Klein wrote [emphasis added]:
As you can see on the graph, in each case, taxes were at least a third of the total, and in Reagan’s case, his massive tax cuts were followed by deficit-reduction deals that actually relied on tax increases. Today, tea party conservatives would be begging Sen. Jim DeMint to primary the Gipper.
The Free Exchange blog at The Economist comment that every successful rescue of a nation by the IMF has involved a combination of spending cuts and tax increases:
Put simply, no fiscal consolidation that the IMF has judged to be successful relied on public spending cuts for more than 83% of its impact. In successful fiscal consolidations, tax rises accounted for between 17% and 33% of deficit-reduction measures.
Unlike many European countries, the US has more room to raise taxes. Paul Kedrosky blogged that the tax burden in the US is one of lowest in the world, just between Chile and Turkey:




A noble experiment or a disaster in the making?
From the latest reports, it seems that the Tea Party has succeeded in dominating the agenda and Congress has resisted tax increases in coming up with a budget deal. Under the circumstances, the deal can charitably characterize as a "noble experiment" in fiscal policy.

Here is a great little interactive from the Washington Post, who would you pay?


Be careful about what you wish for
I wrote before about being careful about what you wish for. Consider this example of what is happening in Toronto as foreshadowing what happens when the no-government-is-good-government crowd wins power:

An round-the-clock meeting at Toronto city hall where more than 300 members of the public came to tell mayor Rob Ford which services to protect and which to cut ended just before 8 a.m. ET with all decisions on cost-cutting options put off until September.

The marathon meeting, held by the city’s executive committee and chaired by the mayor, heard from hundreds of union members, arts groups, social agencies and private citizens on the Rob Ford administration’s deliberations over cutting services to rein in a budget deficit. At just few minutes shy of 22-and-a-half hours it was the longest continuous meeting of either council or one of its committees since the modern megacity was created in 1998.

With the exception of two or three, the message the meeting heard from the public was the same: don’t cut anything.
Rob Ford won the mayoralty on a platform of "we are sick of out-of-control spending at City Hall and we are going to fix the problem".

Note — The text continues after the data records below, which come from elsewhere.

Module Store.
(** [JSON.parse(localStorage.getItem(this.key) || '[]')] *)
Definition get (key : string) (localStorage : gmap string text) : result json :=
  JSON_parse (or_empty_array (localStorage !! key)).

(** [localStorage.setItem(this.key, JSON.stringify(o))] *)
Definition save (key : string) (o : list string)
    (localStorage : gmap string text) : gmap string text :=
  <[key := JSON_stringify o]> localStorage.
End Store.

(** * Elements *)

(** An inline style value as the code assigns it; the host keeps a length
    to its own precision. *)
Inductive css :=
| unset
| px (q : Q)
| keyword (s : string)
| integer (z : Z).

(** The inline style properties the sorter touches. *)
Record style := Style {
  width : css;
  position : css;
  zIndex : css;
  left : css;
  top : css;
  pointerEvents : css;
}.

Definition no_style : style := Style unset unset unset unset unset unset.

(** A [role="menuitem"] row. *)
Record row := Row {
  truncate : option string;  (* textContent of its first .truncate element *)
  wrap : bool;               (* it has an element matching SELECTORS.wrap *)
  hasHandle : bool;          (* dataset.hasHandle *)
  handles : nat;             (* handle elements in its wrapper *)
  inline : style;            (* row.style *)
  dragging : bool;           (* classList has CLASSES.dragging *)
}.

Inductive element :=
| Item (r : row)
| Placeholder (height : Q).

Record DOMRect := Rect {
  rect_left : Q;
  rect_top : Q;
  rect_width : Q;
  rect_height : Q;
}.

(** [bottom] of the box of an element, whose height is not negative: the
    host computes it from [top] and [height]. *)
Definition rect_bottom (r : DOMRect) : Q := fl (rect_top r + rect_height r).

(** [this.drag] during a drag; the list is the one list of the page. *)
Record session := Session {
  drag_row : nat;
  drag_ph : nat;
  offX : Q;
  offY : Q;
  edge : Q;
}.

(** * The page *)

Record page := Page {
  localStorage : gmap string text;
  heap : gmap nat element;     (* element objects by identity *)
  children : list nat;         (* the list's elements in document order *)
  sortAttach : bool;           (* list.dataset.sortAttach *)
  scrollTop : Q;               (* list.scrollTop *)
  scrollMax : Q;               (* scrollHeight - clientHeight of the list *)
  drag : option session;       (* this.drag, None for the empty object *)
  onpointermove : bool;        (* document.onpointermove is set *)
  onpointerup : bool;          (* document.onpointerup is set *)
  next : nat;                  (* identity of the next created element *)
}.

Definition with_localStorage (v : gmap string text) (p : page) : page :=
  Page v (heap p) (children p) (sortAttach p) (scrollTop p) (scrollMax p)
       (drag p) (onpointermove p) (onpointerup p) (next p).
Definition with_heap (v : gmap nat element) (p : page) : page :=
  Page (localStorage p) v (children p) (sortAttach p) (scrollTop p) (scrollMax p)
       (drag p) (onpointermove p) (onpointerup p) (next p).
Definition with_children (v : list nat) (p : page) : page :=
  Page (localStorage p) (heap p) v (sortAttach p) (scrollTop p) (scrollMax p)
       (drag p) (onpointermove p) (onpointerup p) (next p).
Definition with_sortAttach (v : bool) (p : page) : page :=
  Page (localStorage p) (heap p) (children p) v (scrollTop p) (scrollMax p)
       (drag p) (onpointermove p) (onpointerup p) (next p).
Definition with_scrollTop (v : Q) (p : page) : page :=
  Page (localStorage p) (heap p) (children p) (sortAttach p) v (scrollMax p)
       (drag p) (onpointermove p) (onpointerup p) (next p).
Definition with_scroll (t m : Q) (p : page) : page :=
  Page (localStorage p) (heap p) (children p) (sortAttach p) t m
       (drag p) (onpointermove p) (onpointerup p) (next p).
Definition with_drag (v : option session) (p : page) : page :=
  Page (localStorage p) (heap p) (children p) (sortAttach p) (scrollTop p) (scrollMax p)
       v (onpointermove p) (onpointerup p) (next p).
Definition with_handlers (m u : bool) (p : page) : page :=
  Page (localStorage p) (heap p) (children p) (sortAttach p) (scrollTop p) (scrollMax p)
       (drag p) m u (next p).
Definition with_next (v : nat) (p : page) : page :=
  Page (localStorage p) (heap p) (children p) (sortAttach p) (scrollTop p) (scrollMax p)
       (drag p) (onpointermove p) (onpointerup p) v.

(** ** DOM queries and moves *)

Definition row_at (p : page) (i : nat) : option row :=
  match heap p !! i with
  | Some (Item r) => Some r
  | _ => None
  end.

Definition is_row (p : page) (i : nat) : bool :=
  bool_decide (is_Some (row_at p i)).

Definition is_placeholder (p : page) (i : nat) : bool :=
  match heap p !! i with
  | Some (Placeholder _) => true
  | _ => false
  end.

(** [list.querySelectorAll(SELECTORS.row)] *)
Definition rows (p : page) : list nat :=
  filter (λ i, is_row p i) (children p).

(** [r.querySelector('.truncate')?.textContent.trim()]; [None] is
    [undefined]. *)
Definition name_of (r : row) : option string := trim <$> truncate r.

Definition name (p : page) (i : nat) : option string :=
  row_at p i ≫= name_of.
(** * Skin of the Orange: the error-estimation notebook

    A shallow embedding of [examples/Skin of the Orange.ipynb]: the Bayes
    error oracle of cell 5, the two estimators [estimate_svc_on_data] and
    [estimate_mars_on_data] of cells 7 and 11, and the last line of the
    results table of cell 13.

    Numbers.  The notebook computes on binary64 arrays.  Here every array
    entry is an exact rational ([Q]); the only irrational operation of the
    notebook, the square root inside [np.std] and [np.sqrt], lands in the
    reals ([R]).  Rounding is therefore not part of the model: every
    statement below is about the exact values the floating-point run
    approximates.

    External libraries.  scikit-learn's [SVC] and py-earth's [Earth] are
    not code of the notebook.  A call to [.fit] is an event of the program
    ([CallFit]) answered by a handler; the handler always answers (the
    notebook has no provision for a fit that fails), and a fitted model is
    identified with its per-record prediction function.  [.score] of a
    classifier is the accuracy of its predictions.  [accuracy_score],
    [np.mean], [np.std], [np.sign], [np.linspace] are written out from
    their documented behaviour. *)

From Stdlib Require Import List ZArith QArith Qabs Reals Qreals Lia Lra Lqa
  Bool Permutation.
From Stdlib Require String Ascii DecimalString.
Import ListNotations.
(** C5, counterexample: the dict without keys is an empty container, yet
    under the tag "info" [handle_data] does not return [None] for it: a dict
    has no attribute [empty], so the guard lets it through and it is wrapped
    like any other dict, into a frame of one row and no column. *)
Lemma handle_data_empty_dict_info :
  empty_container (ODict ∅) = true /\
  handle_data (ODict ∅) (Some "info")
  = OFrame {| index := RangeIndex 1; columns := ∅ |} /\
  ~ (forall data data_type,
       empty_container data = true -> handle_data data data_type = ONone).
Proof.
  split; [done|]. split.
  { unfold handle_data, DataFrame_from_row. simpl. by rewrite fmap_empty. }
  intros H. specialize (H (ODict ∅) (Some "info") eq_refl). discriminate H.
Qed.

(** C5, as amended: [handle_data] returns [None] for [None] and for every
    input whose attribute [empty] is true, which an empty frame or series
    has and a dict has not; for every dict tagged "info", the dict without
    keys included, it returns a frame of one row that has the keys of the
    dict as columns and whose row is the dict; it returns a non-empty frame
    or series as it is; and it returns [None] for every other input: a dict
    under another tag, or any other object. *)
Theorem handle_data_cases :
  (forall data_type, handle_data ONone data_type = ONone) /\
  (forall data data_type,
     has_true_empty data = true -> handle_data data data_type = ONone) /\
  (forall d, exists df,
     handle_data (ODict d) (Some "info") = OFrame df /\
     index df = RangeIndex 1 /\ dom (columns df) = dom d /\ row df 0 = d) /\
  (forall df data_type,
     frame_empty df = false -> handle_data (OFrame df) data_type = OFrame df) /\
  (forall s data_type,
     series_empty s = false -> handle_data (OSeries s) data_type = OSeries s) /\
  (forall d data_type,
     data_type <> Some "info" -> handle_data (ODict d) data_type = ONone) /\
  (forall a data_type, handle_data (OOther a) data_type = ONone).
Proof.
  split; [done|]. split.
  { intros data data_type H. unfold handle_data. rewrite H.
    by rewrite orb_true_r. }
  split.
  { intros d. exists (DataFrame_from_row d). split; [done|]. split; [done|].
    split; [apply dom_fmap_L | apply row_DataFrame_from_row]. }
  repeat split.
  - intros df data_type H. unfold handle_data. simpl. rewrite H.
    by destruct data_type.
  - intros s data_type H. unfold handle_data. simpl. rewrite H.
    by destruct data_type.
  - intros d [dt|] H; [|done]. unfold handle_data. simpl.
    destruct (String.eqb_spec dt "info") as [->|]; done.
  - intros [[|]|] [dt|]; done.
Qed.

(** An empty frame, a frame with rows, and a dict under two tags. *)
Lemma handle_data_cases_witness :
  handle_data (OFrame empty_frame) (Some "financials") = ONone /\
  handle_data (OFrame tokyo_frame) (Some "financials") = OFrame tokyo_frame /\
  handle_data (ODict info_dict) (Some "dividends") = ONone /\
  exists df, handle_data (ODict info_dict) (Some "info") = OFrame df /\
             row df 0 = info_dict.
Proof.
  destruct handle_data_cases as (_ & Hempty & Hinfo & Hframe & _ & Hdict & _).
  split; [by apply Hempty|].
  split; [by apply Hframe|].
  split; [by apply Hdict|].
  destruct (Hinfo info_dict) as (df & H & _ & _ & Hrow). by exists df.
Defined.

(** C8: for every frame whose index is a [DatetimeIndex] with a time zone,
    [remove_timezone] returns a frame whose index is still a
    [DatetimeIndex], has no time zone, and shows for every entry the same
    wall-clock reading, hence the same calendar date, as the input. *)
Theorem remove_timezone_index (parse : Column -> result Column)
    (df : DataFrame) :
  is_DatetimeIndex (index df) = true ->
  index_tz (index df) <> None ->
  exists out,
    remove_timezone parse (Some (Frame df)) = Ok (Some (Frame out)) /\
    is_DatetimeIndex (index out) = true /\
    index_tz (index out) = None /\
    wall_clock (index out) = wall_clock (index df) /\
    dates (index out) = dates (index df).
Proof.
  intros Hdt Htz. simpl. rewrite remove_timezone_frame_closed_form. simpl.
  eexists. split; [reflexivity|]. simpl.
  destruct (index df) as [| [tz|] l |]; try done. simpl.
  assert (H : wall_clock (DatetimeIndex None (tz_localize_none (Some tz) l))
              = wall_clock (DatetimeIndex (Some tz) l)).
  { simpl. apply (tz_localize_none_naive (tz_localize_none (Some tz) l)). }
  repeat split; [done|]. unfold dates. by rewrite H.
Qed.

(** Two midnights in Tokyo keep their dates, 2024-01-04 and 2024-01-05. *)
Lemma remove_timezone_index_witness :
  exists out,
    remove_timezone parse_timestamps (Some (Frame tokyo_frame))
      = Ok (Some (Frame out)) /\
    index_tz (index out) = None /\
    dates (index out) = [Some 19726; Some 19727].
Proof.
  destruct (remove_timezone_index parse_timestamps tokyo_frame)
    as (out & H & _ & Htz & _ & Hdates); [reflexivity | discriminate |].
  exists out. split; [done|]. split; [done|]. by rewrite Hdates.
Defined.

(** C9: every column of dtype [object] comes out of [remove_timezone] with
    the values it went in with, whatever [pd.to_datetime] would make of
    them: the coercion to calendar dates is never attempted, because its
    guard tests the dtype, which is [object] for the columns of that loop. *)
Theorem object_columns_untouched (parse : Column -> result Column)
    (df : DataFrame) (col : string) (vals : list PyVal) :
  columns df !! col = Some (Object vals) ->
  exists out,
    remove_timezone_frame parse df = Ok out /\
    columns out !! col = Some (Object vals).
Proof.
  intros H. rewrite remove_timezone_frame_closed_form. eexists. split; [done|].
  simpl. by rewrite lookup_fmap, H.
Qed.

(** A column of timestamps of two zones: [to_datetime] and [.dt.date] would
    turn it into dates, and the column comes out as it went in. *)
Lemma object_columns_untouched_witness :
  (exists dated, rbind (parse_timestamps (Object mixed_zones)) dt_date
                 = Ok (Object dated)) /\
  exists out,
    remove_timezone_frame parse_timestamps mixed_frame = Ok out /\
    columns out !! "when" = Some (Object mixed_zones).
Proof.
  split; [eexists; reflexivity|].
  apply (object_columns_untouched parse_timestamps mixed_frame "when").
  reflexivity.
Defined.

The trouble with ideologues is when they attain power, they actually have to govern.

2 comments:

LetUsHavePeace said...

Cam: Be even more careful with your sources. Using OCCD and Ezra Klein data is like accepting the word "cut" at its face value when included in a CBO Score. Total taxation in the U.S., including the associated costs of accounting, lawyering and clerical support, is now 50% of the actual economy of delivering goods and services that people voluntarily buy. That is what provoked the rebellion of the taxpayers, which is just beginning.

WSM said...

"There is no question that the yawning gap between government revenue and spending has to get closed in the long run."

Really? Why?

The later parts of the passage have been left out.